• _What to work on_
One number is all that is asked for: the number of lines below that hold the string "EqDecision".

• _Source records_
(* ===== verification/AliasCore.v ===== *)
(** What an alias may be called (src/src/aliases/alias-name.ts), what a claimant
    signs (alias-signing.ts) and the constants (aliases.constants.ts). *)

From S2P Require Import Prelude Text MerchantFee Intents ChainAddress Tokens Signatures WalletCore.
From stdpp Require Import base tactics list option strings.
From Stdlib Require Import ZArith Lia Ascii.

Open Scope Z_scope.

(** ** Constants *)

Definition ALIAS_CHALLENGE_TTL_MS : Z := 5 * 60 * 1000.
Definition ALIAS_RECOVERY_TTL_MS : Z := 30 * 60 * 1000.
Definition ALIAS_RECOVERY_MAX_ATTEMPTS : Z := 5.
Definition ALIAS_RECOVERY_RESEND_MS : Z := 60 * 1000.
Definition ALIAS_MAX_ADDRESSES : nat := 20.
Definition ALIAS_MAX_PER_CONSUMER : nat := 25.
Definition ALIAS_SWEEP_GRACE_MS : Z := 24 * 60 * 60 * 1000.
Definition ALIAS_SWEEP_BATCH_SIZE : Z := 1000.
Definition ALIAS_SWEEP_MAX_PER_CYCLE : Z := 50000.

(** ** Names (alias-name.ts) *)

Definition ALIAS_MIN_LENGTH : nat := 3.
Definition ALIAS_MAX_LENGTH : nat := 32.

Definition ALIAS_RESERVED : list string :=
  ["admin"; "administrator"; "cosmos"; "cosmospay"; "cosmos_pay"; "help"; "info"; "moderator"; "null"; "undefined";
   "official"; "operator"; "owner"; "root"; "security"; "stellar"; "support"; "system"; "team"; "undefined"; "wallet";
   "xlm"]%string.

Definition is_lower (a : ascii) : bool := (97 <=? code a) && (code a <=? 122).

(** [[a-z0-9]] and [[a-z0-9_]] *)
Definition alias_end (a : ascii) : bool := is_lower a || is_digit a.
Definition alias_char (a : ascii) : bool := alias_end a || Ascii.eqb a "_".

(** [/^[a-z0-9](?:[a-z0-9_]*[a-z0-9])?$/]: [last] says the character before may end it. *)
Fixpoint shape_after (last : bool) (s : string) : bool :=
  match s with
  | EmptyString => last
  | String a r => alias_char a && shape_after (alias_end a) r
  end.
Definition SHAPE (s : string) : bool :=
  match s with EmptyString => false | String a r => alias_end a && shape_after true r end.

Inductive AliasNameError := too_short | too_long | bad_characters | reserved | address_like.
#[export] Instance AliasNameError_eq_dec : EqDecision AliasNameError.
Proof. solve_decision. Defined.

Definition normalizeAliasName (raw : string) : string := toLowerCase (trim raw).

(** [/^[gm][a-z2-7]{20,}$/] *)
Definition looksLikeStellarAddress (normalized : string) : bool :=
  match normalized with
  | EmptyString => false
  | String a r =>
      (Ascii.eqb a "g" || Ascii.eqb a "m") && (20 <=? String.length r)%nat
      && all_chars (fun c => is_lower c || ((50 <=? code c) && (code c <=? 55))) r
  end.

(** [None] is claimable. *)
Definition validateAliasName (normalized : string) : option AliasNameError :=
  if (String.length normalized <? ALIAS_MIN_LENGTH)%nat then Some too_short
  else if (ALIAS_MAX_LENGTH <? String.length normalized)%nat then Some too_long
  else if negb (SHAPE normalized) then Some bad_characters
  else if bool_decide (normalized ∈ ALIAS_RESERVED) then Some reserved
  else if looksLikeStellarAddress normalized then Some address_like
  else None.

Definition normalizeAliasEmail (raw : string) : string := toLowerCase (trim raw).

(** ** Signing (alias-signing.ts) *)

Inductive AliasChallengePurpose := CLAIM | ADD_ADDRESS | RECOVER.
#[export] Instance AliasChallengePurpose_eq_dec : EqDecision AliasChallengePurpose.
Proof. solve_decision. Defined.
Definition purpose_text (p : AliasChallengePurpose) : string :=
  match p with CLAIM => "CLAIM" | ADD_ADDRESS => "ADD_ADDRESS" | RECOVER => "RECOVER" end.

Definition ALIAS_SIGN_DOMAIN : string := "Cosmos Pay alias claim v1".

Record AliasChallengeBody := mkBody {
  cb_purpose : AliasChallengePurpose;
  cb_name : string;
  cb_chain : Chain;
  cb_address : string;
  cb_network : string;
  cb_nonce : string
}.
#[export] Instance AliasChallengeBody_eq_dec : EqDecision AliasChallengeBody.
Proof. solve_decision. Defined.

(** [lines.join('\n')] *)
Fixpoint join_newline (lines : list string) : string :=
  match lines with
  | [] => ""
  | [line] => line
  | line :: lines => (line +:+ newline +:+ join_newline lines)%string
  end.

Definition aliasChallengeMessage (b : AliasChallengeBody) : string :=
  join_newline
    (app ["domain: " +:+ ALIAS_SIGN_DOMAIN;
          "purpose: " +:+ purpose_text (cb_purpose b);
          "alias: " +:+ cb_name b]
       (app (if bool_decide (cb_chain b = stellar) then [] else ["chain: " +:+ chain_name (cb_chain b)])
          ["address: " +:+ cb_address b;
           "network: " +:+ cb_network b;
           "nonce: " +:+ cb_nonce b]))%string.

(** [writeUInt32BE]; a text is shorter than 2^32 bytes. *)
Definition uint32be (n : Z) : string :=
  bytes_of [n / 16777216 mod 256; n / 65536 mod 256; n / 256 mod 256; n mod 256].

Section signing.
Context `{NODE : Node} `{CURVES : Curves}.

(** The digest is what its hexadecimal spells. *)
Definition aliasDigest (message : string) : string :=
  from_hex (sha256Hex (ALIAS_SIGN_DOMAIN +:+ String (ascii_of_nat 0) ""
                       +:+ uint32be (Z.of_nat (String.length message)) +:+ message))%string.

Definition verifyAliasSignature (b : AliasChallengeBody) (signatureBase64 : string) : bool :=
  if negb (bool_decide (cb_chain b = stellar))
  then verifyMessageSignature (cb_chain b) (cb_address b) (aliasChallengeMessage b) signatureBase64
  else
    let digest := aliasDigest (aliasChallengeMessage b) in
    let sig := from_base64 signatureBase64 in
    if negb (String.length sig =? 64)%nat then false
    else match rawPublicKey (cb_address b) with
         | Some key => ed25519_verify key digest sig
         | None => false
         end.
End signing.

(** ** Lemmas *)

Lemma shape_after_chars last s : shape_after last s = true -> all_chars alias_char s = true.
Proof.
  revert last. induction s as [|a s IH]; intros last; simpl; [done|].
  intros [-> H]%andb_true_iff. by eapply IH.
Qed.

Lemma valid_name_chars n : validateAliasName n = None -> all_chars alias_char n = true.
Proof.
  unfold validateAliasName. repeat case_match; try done. intros _.
  match goal with H : negb (SHAPE n) = false |- _ => apply negb_false_iff in H; rename H into Hs end.
  destruct n as [|a r]; [done|]. simpl in Hs |- *. apply andb_true_iff in Hs as [Ha Hr].
  unfold alias_char at 1. rewrite Ha. simpl. by eapply shape_after_chars.
Qed.

(** A claimable name is its own normal form, so it has one spelling. *)
Lemma valid_name_normal n : validateAliasName n = None -> normalizeAliasName n = n.
Proof.
  intros H%valid_name_chars. assert (E : forall a, alias_char a = true -> lower_char a = a /\ is_space a = false).
  { intros [[] [] [] [] [] [] [] []]; vm_compute; intros [=]; by split. }
  assert (T : trim_start n = n /\ trim_end n = n /\ toLowerCase n = n).
  { induction n as [|a n IH]; [done|]. simpl in H. apply andb_true_iff in H as [Ha Hn].
    destruct (E a Ha) as [El Es], (IH Hn) as (_ & E2 & E3). simpl. rewrite Es, E2. unfold toLowerCase in *. simpl.
    rewrite El, E3. by destruct n. }
  destruct T as (T1 & T2 & T3). unfold normalizeAliasName, trim. by rewrite T1, T2.
Qed.

Lemma valid_name_line n : validateAliasName n = None -> free_of NL n = true.
Proof. intros H%valid_name_chars. eapply free_of_class; [|exact H]. done. Qed.

Lemma purpose_inj p q : purpose_text p = purpose_text q -> p = q.
Proof. by destruct p, q. Qed.

(** Names, addresses and nonces have one line; a network may be any text. *)
Record one_line (b : AliasChallengeBody) : Prop := {
  ol_name : free_of NL (cb_name b) = true;
  ol_address : free_of NL (cb_address b) = true;
  ol_nonce : free_of NL (cb_nonce b) = true
}.

(** What is signed says everything: two challenges never read the same. *)
Lemma challenge_message_inj b c :
  one_line b -> one_line c -> aliasChallengeMessage b = aliasChallengeMessage c -> b = c.
Proof.
  destruct b as [p n ch a w k], c as [p' n' ch' a' w' k']. intros [H1 H2 H3] [K1 K2 K3]. simpl in *.
  unfold aliasChallengeMessage. cbn [cb_purpose cb_name cb_chain cb_address cb_network cb_nonce app].
  assert (F : forall tail, tail <> [] -> forall l1 l2 l3, join_newline (l1 :: l2 :: l3 :: tail)
    = (l1 +:+ newline +:+ l2 +:+ newline +:+ l3 +:+ newline +:+ join_newline tail)%string).
  { intros [|t ts] Hn l1 l2 l3; [done|reflexivity]. }
  rewrite !F by (by case_bool_decide). intros E.
  apply app_cons_inj, app_cons_inj in E.
  apply first_line in E as [E1 E]; [|by destruct p|by destruct p']. apply app_cons_inj, purpose_inj in E1 as ->.
  apply first_line in E as [E1 E]; [|by apply labelled..]. apply app_cons_inj in E1 as ->.
  assert (T : forall c x y z, join_newline (app (if bool_decide (c = stellar) then [] else ["chain: " +:+ chain_name c]) [x; y; z])%string
    = (chainLine c +:+ (x +:+ newline +:+ y +:+ newline +:+ z))%string) by (by intros [] x y z).
  rewrite !T in E. apply chainLine_inj in E as [-> E]; [|by intros ? ? [= <- _]..|done|done].
  apply first_line in E as [E1 E]; [|by apply labelled..]. apply app_cons_inj in E1 as ->.
  apply last_line in E as [E1 E2]; [|by apply labelled..]. apply app_cons_inj in E1 as ->. by apply app_cons_inj in E2 as ->.
Qed.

• _Problem solution_
3